Source data section start

(** ** lint_cluster.py *)

Definition lint_cluster_body (i : DerivedInsight) : res (list CandidateSpec) :=
  let ev := in_evidence i in
  let fpath := show (get_or ev "file" (JStr "unknown")) in
  let appearances := show (get_or ev "snapshot_appearances" (JInt 0)) in
  Ok (if String.eqb (in_kind i) "theme/lint_cluster" then
        [candidate "lint_cluster" "theme" ("lint_cluster_" +:+ fpath) ev ["theme_lint_cluster_persistent"] "high"
           [fpath +:+ " has appeared in top lint violations in " +:+ appearances +:+ " consecutive snapshots.";
            "This pattern suggests a structural issue; a targeted cleanup will prevent recurring proposals."]
           "style" 2 None
           ("[Refactor] Systematic lint cleanup: " +:+ fpath)
           (fpath +:+ " has appeared in the top lint violations across " +:+ appearances +:+ " consecutive " +:+
            "observer snapshots. Rather than applying piecemeal fixes, perform a systematic " +:+
            "cleanup: run `ruff check --fix` on the file, resolve any unfixable violations " +:+
            "manually, and refactor patterns that cause lint rules to fire repeatedly.")
           proposer_labels (1, 6, "lint_cluster|" +:+ fpath +:+ "|" +:+ appearances)%Z]
      else if String.eqb (in_kind i) "theme/type_cluster" then
        [candidate "lint_cluster" "theme" ("type_cluster_" +:+ fpath) ev ["theme_type_cluster_persistent"] "high"
           [fpath +:+ " has appeared in top type errors in " +:+ appearances +:+ " consecutive snapshots.";
            "Systematic type annotation improvement will prevent recurring type_fix proposals for this file."]
           "quality" 2 None
           ("[Refactor] Systematic type cleanup: " +:+ fpath)
           (fpath +:+ " has appeared in top type errors across " +:+ appearances +:+ " consecutive " +:+
            "observer snapshots. Add or correct type annotations systematically across " +:+
            "the file rather than applying one-off fixes per snapshot cycle.")
           proposer_labels (1, 6, "type_cluster|" +:+ fpath +:+ "|" +:+ appearances)%Z]
      else []).

(** ** [_build_rules] *)

(** The overrides of a tuning configuration: a family's parameters. *)
Definition TuningOverrides : Type := gmap string dict.

(** [TuningConfig.get_int]; a bool is an int. *)
Definition tuning_get_int (t : TuningOverrides) (family key : string) (d : Z) : Z :=
  match dget (default ∅ (t !! family)) key with
  | JInt n => n
  | JBool b => if b then 1 else 0
  | _ => d
  end.

Definition tuned (tuning : option TuningOverrides) (family key : string) (d : Z) : Z :=
  match tuning with Some t => tuning_get_int t family key d | None => d end.

Definition build_rules (tuning : option TuningOverrides)
    : list (list DerivedInsight -> res (list CandidateSpec)) :=
  [for_each (observation_coverage_body (tuned tuning "observation_coverage" "min_consecutive_runs" 2));
   for_each (test_visibility_body (tuned tuning "test_visibility" "min_consecutive_runs" 3));
   for_each (dependency_drift_body (tuned tuning "dependency_drift" "min_consecutive_runs" 2));
   hotspot_rule 2;
   for_each todo_accumulation_body;
   for_each execution_health_body;
   lint_fix_rule (tuned tuning "lint_fix" "min_violations" 5);
   type_improvement_rule (tuned tuning "type_fix" "min_errors" 3);
   for_each ci_pattern_body;
   for_each validation_pattern_body;
   for_each backlog_promotion_body;
   for_each arch_promotion_body;
   for_each coverage_gap_body;
   for_each lint_cluster_body].
End Rules.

Source data section end

Search the listing above for the lines with "then 1 else 0" and "for_each (test_visibility_body (tuned", then output those lines and all lines between them exactly.

**Written answer:**
  | JBool b => if b then 1 else 0
  | _ => d
  end.

Definition tuned (tuning : option TuningOverrides) (family key : string) (d : Z) : Z :=
  match tuning with Some t => tuning_get_int t family key d | None => d end.

Definition build_rules (tuning : option TuningOverrides)
    : list (list DerivedInsight -> res (list CandidateSpec)) :=
  [for_each (observation_coverage_body (tuned tuning "observation_coverage" "min_consecutive_runs" 2));
   for_each (test_visibility_body (tuned tuning "test_visibility" "min_consecutive_runs" 3));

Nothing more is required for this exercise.